▶ [Instructions for the task]: Restate verbatim the span of lines below between the line with "Lemma found_ok channels" and the line with "by (rewrite E;", including those two lines, and only that span.

▶ [Dataset records]:
(* ===== verification/Channels.v ===== *)
(** * Channels: the channels of a guild the relay writes to

    Model of [DiscordBot::CheckChannels] and [DiscordBot::CheckBotInGuild]
    ([src/src/server/Bot/DiscordBot.cpp]) and of the names of channels there.
    What the library DPP answers to its synchronous calls is an argument; [None]
    stands for a [dpp::rest_exception].  The maps of the library are the lists of
    their entries in the order in which they are walked. *)

From S2P Require Import Prelude Utf8 Strings Enums.
Open Scope Z_scope.

(** What is read of a [dpp::channel]. *)
Record channel := mkChannel {
  ch_id : Z;
  ch_name : list Z;
  ch_is_category : bool;
  ch_is_text : bool;
  ch_parent_id : Z
}.

(** A channel that is to be created: [parent] is not set for a category. *)
Record new_channel := mkNew {
  nc_guild_id : Z;
  nc_name : list Z;
  nc_category : bool;
  nc_parent_id : option Z
}.

(** [DiscordChannelsList]: an array; [None] is an element that was never given a
    value. *)
Abbreviation DiscordChannelsList := (list (option Z)).

(** The work of the callback: the answers to [channel_create_sync] still to come
    and the calls of it so far. *)
Record creating := mkCreating {
  cr_answers : list (option Z);
  cr_calls : list new_channel
}.

#[export] Instance DiscordChannelType_eq_dec : EqDecision DiscordChannelType.t.
Proof. solve_decision. Defined.

Module Channels.

Definition DEFAULT_CATEGORY_NAME : list Z := str "core-logs".

(** The channel types in the order of their values, with their names. *)
Definition types : list DiscordChannelType.t :=
  [DiscordChannelType.ServerStatus; DiscordChannelType.Commands; DiscordChannelType.ChatSay;
   DiscordChannelType.ChatChannel; DiscordChannelType.LoginPlayer; DiscordChannelType.LoginGM;
   DiscordChannelType.LoginAdmin].

Definition GetChannelName (type : DiscordChannelType.t) : list Z :=
  match type with
  | DiscordChannelType.ServerStatus => str "server-status"
  | DiscordChannelType.Commands => str "commands"
  | DiscordChannelType.ChatSay => str "chat-say"
  | DiscordChannelType.ChatChannel => str "chat-channel"
  | DiscordChannelType.LoginPlayer => str "login-player"
  | DiscordChannelType.LoginGM => str "login-gm"
  | DiscordChannelType.LoginAdmin => str "login-admin"
  | DiscordChannelType.MaxType => []
  end.

Definition GetDiscordChannelType (channelName : list Z) : DiscordChannelType.t :=
  if bool_decide (channelName = str "server-status") then DiscordChannelType.ServerStatus
  else if bool_decide (channelName = str "commands") then DiscordChannelType.Commands
  else if bool_decide (channelName = str "chat-say") then DiscordChannelType.ChatSay
  else if bool_decide (channelName = str "chat-channel") then DiscordChannelType.ChatChannel
  else if bool_decide (channelName = str "login-player") then DiscordChannelType.LoginPlayer
  else if bool_decide (channelName = str "login-gm") then DiscordChannelType.LoginGM
  else if bool_decide (channelName = str "login-admin") then DiscordChannelType.LoginAdmin
  else DiscordChannelType.MaxType.

Definition index (type : DiscordChannelType.t) : nat := Z.to_nat (DiscordChannelType.value type).

(** [channelsList], a local array without an initializer. *)
Definition uninitialized : DiscordChannelsList :=
  replicate (Z.to_nat DEFAULT_CHANNELS_COUNT) None.

(** ** The steps of [CheckChannels] *)

Fixpoint GetCategory (channels : list channel) : Z :=
  match channels with
  | [] => 0
  | c :: channels =>
      if negb (ch_is_category c) then GetCategory channels
      else if bool_decide (ch_name c = DEFAULT_CATEGORY_NAME) then i64 (ch_id c)
      else GetCategory channels
  end.

(** [channel_create_sync]; without an answer it throws. *)
Definition channel_create_sync (c : new_channel) : M Empty_set creating (option Z) := λ s,
  (Ret (default None (head (cr_answers s))),
   mkCreating (tail (cr_answers s)) (cr_calls s ++ [c])).

Definition CreateCategory (guildID : Z) : M Empty_set creating Z :=
  created ← channel_create_sync (mkNew (u64 guildID) DEFAULT_CATEGORY_NAME true None);
  mret (match created with Some id => i64 id | None => 0 end).

Definition GetTextChannel (findCategoryID : Z) (channelList : DiscordChannelsList) (c : channel) :
    DiscordChannelsList :=
  if negb (ch_is_text c) || negb (ch_parent_id c =? u64 findCategoryID) then channelList
  else
    let channelType := GetDiscordChannelType (ch_name c) in
    if bool_decide (channelType = DiscordChannelType.MaxType) then channelList
    else <[index channelType := Some (i64 (ch_id c))]> channelList.

Definition GetTextChannels (channels : list channel) (findCategoryID : Z)
    (channelList : DiscordChannelsList) : DiscordChannelsList :=
  foldl (GetTextChannel findCategoryID) channelList channels.

(** The loop of [CreateTextChannel] from the types [ts] on; reading an element
    that has no value is undefined. *)
Fixpoint CreateTextChannel (guildID findCategoryID : Z) (ts : list DiscordChannelType.t)
    (channelList : DiscordChannelsList) : M Empty_set creating DiscordChannelsList :=
  match ts with
  | [] => mret channelList
  | t :: ts =>
      match channelList !! index t with
      | Some (Some id) =>
          if negb (id =? 0) then CreateTextChannel guildID findCategoryID ts channelList
          else
            created ← channel_create_sync
              (mkNew (u64 guildID) (GetChannelName t) false (Some (u64 findCategoryID)));
            CreateTextChannel guildID findCategoryID ts
              (match created with
               | Some id => <[index t := Some (i64 id)]> channelList
               | None => channelList
               end)
      | _ => undefined
      end
  end.

(** The callback of [CheckChannels]: what [execute] is called with. *)
Definition CheckChannels (guildID : Z) (channels_get_sync : option (list channel)) :
    M Empty_set creating DiscordChannelsList :=
  match channels_get_sync with
  | None => mret uninitialized
  | Some channels =>
      findCategoryID ← (if bool_decide (channels = []) then CreateCategory guildID else mret 0);
      let findCategoryID :=
        if findCategoryID =? 0 then GetCategory channels else findCategoryID in
      findCategoryID ← (if findCategoryID =? 0 then CreateCategory guildID else mret findCategoryID);
      if findCategoryID =? 0 then mret uninitialized
      else CreateTextChannel guildID findCategoryID types
             (GetTextChannels channels findCategoryID uninitialized)
  end.

(** The callback of [CheckBotInGuild]: what [execute] is called with, if it is;
    an exception stays in the future of the callback, which nobody reads. *)
Definition CheckBotInGuild (guildID : Z) (current_user_get_guilds_sync : option (list Z)) :
    option bool :=
  guilds ← current_user_get_guilds_sync;
  Some (negb (bool_decide (guilds = [])) && bool_decide (u64 guildID ∈ guilds)).

(** ** What is found

    The channel of a type: the last text channel of the category that has its
    name. *)

Definition belongs (category : Z) (t : DiscordChannelType.t) (c : channel) : bool :=
  ch_is_text c && (ch_parent_id c =? u64 category) && bool_decide (ch_name c = GetChannelName t).

Definition found (channels : list channel) (category : Z) (t : DiscordChannelType.t) : option Z :=
  (λ c, i64 (ch_id c)) <$> last (List.filter (belongs category t) channels).

Lemma type_of_name name t : t ≠ DiscordChannelType.MaxType →
  GetDiscordChannelType name = t ↔ name = GetChannelName t.
Proof.
  intros N. unfold GetDiscordChannelType. split.
  - repeat case_bool_decide; intros <-; done.
  - intros ->. by destruct t.
Qed.

Lemma types_named t : t ∈ types → t ≠ DiscordChannelType.MaxType.
Proof. intros Ht%list_elem_of_In ->. cbn in Ht. intuition discriminate. Qed.

Lemma index_inj t t' : index t = index t' → t = t'.
Proof. by destruct t, t'. Qed.

Lemma index_lt t : t ≠ DiscordChannelType.MaxType → (index t < 7)%nat.
Proof. destruct t; unfold index; cbn; try done; lia. Qed.

Lemma GetTextChannel_spec category l c t :
  t ≠ DiscordChannelType.MaxType → length l = 7%nat →
  length (GetTextChannel category l c) = 7%nat ∧
  GetTextChannel category l c !! index t =
    if belongs category t c then Some (Some (i64 (ch_id c))) else l !! index t.
Proof.
  intros N L. unfold GetTextChannel, belongs.
  destruct (ch_is_text c), (ch_parent_id c =? u64 category); cbn [negb orb andb]; try done.
  case_bool_decide as E; cbn [negb].
  { split; [done|]. case_bool_decide as E'; [|done].
    apply type_of_name in E'; [|done]. congruence. }
  split; [by rewrite length_insert|]. case_bool_decide as E'.
  - apply type_of_name in E'; [|done]. rewrite E'. apply list_lookup_insert_eq. rewrite L.
    by apply index_lt.
  - apply list_lookup_insert_ne. intros X%index_inj. apply E'. by apply type_of_name.
Qed.

Lemma GetTextChannels_spec channels category l t :
  t ≠ DiscordChannelType.MaxType → length l = 7%nat →
  length (GetTextChannels channels category l) = 7%nat ∧
  GetTextChannels channels category l !! index t =
    match found channels category t with Some id => Some (Some id) | None => l !! index t end.
Proof.
  intros N. unfold GetTextChannels, found. revert l.
  induction channels as [|c channels IH]; intros l L; cbn [foldl List.filter]; [done|].
  destruct (GetTextChannel_spec category l c t N L) as [L' E].
  destruct (IH _ L') as [L2 E2]. split; [done|]. rewrite E2, E.
  destruct (belongs category t c); [|done].
  destruct (List.filter (belongs category t) channels) as [|c' cs] eqn:F; [done|].
  change (last (c :: c' :: cs)) with (last (c' :: cs)).
  destruct (last (c' :: cs)) eqn:G; [done|]. by apply last_None in G.
Qed.

(** ** What [CheckChannels] does *)

Definition missing (channels : list channel) (category : Z) (t : DiscordChannelType.t) : bool :=
  bool_decide (found channels category t = None).

Lemma CreateTextChannel_spec guildID channels category ts l s :
  Forall (λ t, t ≠ DiscordChannelType.MaxType) ts → length l = 7%nat →
  (∀ t, t ∈ ts → l !! index t = Some (found channels category t)) →
  (∀ t id, found channels category t = Some id → id ≠ 0) →
  CreateTextChannel guildID category ts l s =
  if existsb (missing channels category) ts then (UB, s) else (Ret l, s).
Proof.
  intros N L E Z0. induction ts as [|t ts IH]; [done|]. inversion N; subst.
  cbn [CreateTextChannel existsb]. rewrite (E t) by (by left). unfold missing at 1.
  destruct (found channels category t) as [id|] eqn:F.
  - rewrite bool_decide_eq_false_2 by done. cbn [orb].
    rewrite (proj2 (Z.eqb_neq id 0)) by eauto. cbn [negb]. apply IH; [done|].
    intros t' Ht'. apply E. by right.
  - by rewrite bool_decide_eq_true_2.
Qed.

(** Ids are those of Discord: not 0, and of 63 bits. *)
Definition ids_ok (channels : list channel) : Prop :=
  Forall (λ c, 0 < ch_id c < 2 ^ 63) channels.

Lemma found_ok channels category t id :
  ids_ok channels → found channels category t = Some id → 0 < id.
Proof.
  unfold found. intros I. destruct (last _) as [c|] eqn:E; [|done]. intros [= <-].
  apply last_Some in E as [l E]. assert (In c (List.filter (belongs category t) channels)) as Hin
    by (rewrite E; apply in_app_iff; right; by left).
  apply filter_In in Hin as [Hin _]. unfold ids_ok in I. rewrite List.Forall_forall in I.
  specialize (I c Hin). rewrite swrap_small; [|lia|]; cbn; lia.
Qed.

(** C19: what is delivered when the category exists: if all seven channels are
    there, exactly their ids, in the order of the types, without a call that
    creates anything.  If one is missing it is not created, as the code means to:
    the array has never been given a value at its place, and reading it is
    undefined. *)
Theorem check_channels (guildID : Z) (channels : list channel) (s : creating)
    (Hids : ids_ok channels) (Hcat : 0 < GetCategory channels) :
  CheckChannels guildID (Some channels) s =
  if existsb (missing channels (GetCategory channels)) types then (UB, s)
  else (Ret (map (found channels (GetCategory channels)) types), s).
Proof.
  unfold CheckChannels. rewrite bool_decide_eq_false_2 by (by intros ->). rewrite bind_ret_l.
  cbn [Z.eqb]. rewrite (proj2 (Z.eqb_neq (GetCategory channels) 0)) by lia.
  rewrite bind_ret_l, (proj2 (Z.eqb_neq (GetCategory channels) 0)) by lia.
  set (category := GetCategory channels).
  assert (∀ t, t ≠ DiscordChannelType.MaxType →
    GetTextChannels channels category uninitialized !! index t = Some (found channels category t)) as E.
  { intros t N. destruct (GetTextChannels_spec channels category uninitialized t N eq_refl) as [_ ->].
    destruct (found channels category t); [done|]. by destruct t. }
  assert (length (GetTextChannels channels category uninitialized) = 7%nat) as L
    by (by apply (GetTextChannels_spec channels category uninitialized DiscordChannelType.Commands)).
  rewrite (CreateTextChannel_spec guildID channels).
  - destruct (existsb _ types); [done|]. f_equal. f_equal.
    apply list_eq. intros i. destruct (decide (i < 7)%nat) as [Hi|Hi].
    + destruct (lookup_lt_is_Some_2 types i Hi) as [t Et].
      rewrite list_lookup_fmap, Et. cbn [fmap option_fmap option_map].
      rewrite <- E by (by eapply types_named, list_elem_of_lookup_2). f_equal.
      do 7 (destruct i as [|i]; [by injection Et as <-|]). cbn in Hi. lia.
    + rewrite !lookup_ge_None_2; [done|rewrite length_map; cbn; lia|lia].
  - by repeat constructor.
  - done.
  - intros t Ht. by apply E, types_named.
  - intros t id F. pose proof (found_ok _ _ _ _ Hids F). lia.
Qed.
End Channels.

(** ** Witnesses *)

Definition demo_channels (names : list (list Z)) : list channel :=
  mkChannel 100 (str "general") false true 0 ::
  mkChannel 200 (str "core-logs") true false 0 ::
  imap (λ i name, mkChannel (300 + Z.of_nat i) name false true 200) names.

Lemma check_channels_witness :
  let all := demo_channels (map Channels.GetChannelName (rev Channels.types)) in
  let six := demo_channels (map Channels.GetChannelName (tail Channels.types)) in
  let s := mkCreating [Some 400] [] in
  Channels.CheckChannels 7 (Some all) s =
    (Ret [Some 306; Some 305; Some 304; Some 303; Some 302; Some 301; Some 300], s) ∧
  Channels.CheckChannels 7 (Some six) s = (UB, s).
Proof.
  cbn zeta. split.
  - rewrite Channels.check_channels; [vm_compute; reflexivity| |vm_compute; reflexivity].
    by repeat constructor.
  - rewrite Channels.check_channels; [vm_compute; reflexivity| |vm_compute; reflexivity].
    by repeat constructor.
Defined.

(** The guild has no category and the bot may not create one: the array that is
    delivered was never given a value. *)
Example no_category_is_undefined :
  (Channels.CheckChannels 7 (Some [mkChannel 100 (str "general") false true 0])
    (mkCreating [] [])).1 = Ret Channels.uninitialized.
Proof. vm_compute. reflexivity. Qed.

▶ [Answer to this exercise]:
Lemma found_ok channels category t id :
  ids_ok channels → found channels category t = Some id → 0 < id.
Proof.
  unfold found. intros I. destruct (last _) as [c|] eqn:E; [|done]. intros [= <-].
  apply last_Some in E as [l E]. assert (In c (List.filter (belongs category t) channels)) as Hin
    by (rewrite E; apply in_app_iff; right; by left).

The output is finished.